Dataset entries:

═══

(** * evtxview: a shallow embedding of [evtxview.py]

    The development follows the source file top to bottom: the Python
    primitives the program relies on ([str.find], [str.rfind], slicing,
    [in], list indexing), the wrapper [XmlElement], the lazily decoded
    [EventRecord], the table model [EvtxViewModel], the view [EvtxView]
    and the parts of [MainWindow] that manage tabs and search results.

    Python objects that are mutated in place are modelled by explicit
    state passing; an operation that can raise returns a [result] next to
    the state it leaves behind, so that the writes made before the
    exception are kept, as they are in Python. *)

From Stdlib Require Import ZArith Lia Ascii.
From stdpp Require Import gmap strings list sorting pretty.

Set Warnings "-register-all".
Local Open Scope Z_scope.

(** ** Exceptions and results *)

Inductive PyExc : Type :=
| KeyError
| ValueError
| TypeError
| AttributeError
| IndexError
| ZeroDivisionError
| AssertionError
| OSError
| XMLSyntaxError.

Inductive result (A : Type) : Type :=
| Ok (a : A)
| Raise (e : PyExc).
Arguments Ok {A} a.
Arguments Raise {A} e.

═══

=== Assignment ===
Please reproduce the lines from the line with "[EventRecord], the table" to the line with "the state it", both ends included, exactly as they appear above.

=== Answer for this exercise ===
    [EventRecord], the table model [EvtxViewModel], the view [EvtxView]
    and the parts of [MainWindow] that manage tabs and search results.

    Python objects that are mutated in place are modelled by explicit
    state passing; an operation that can raise returns a [result] next to
    the state it leaves behind, so that the writes made before the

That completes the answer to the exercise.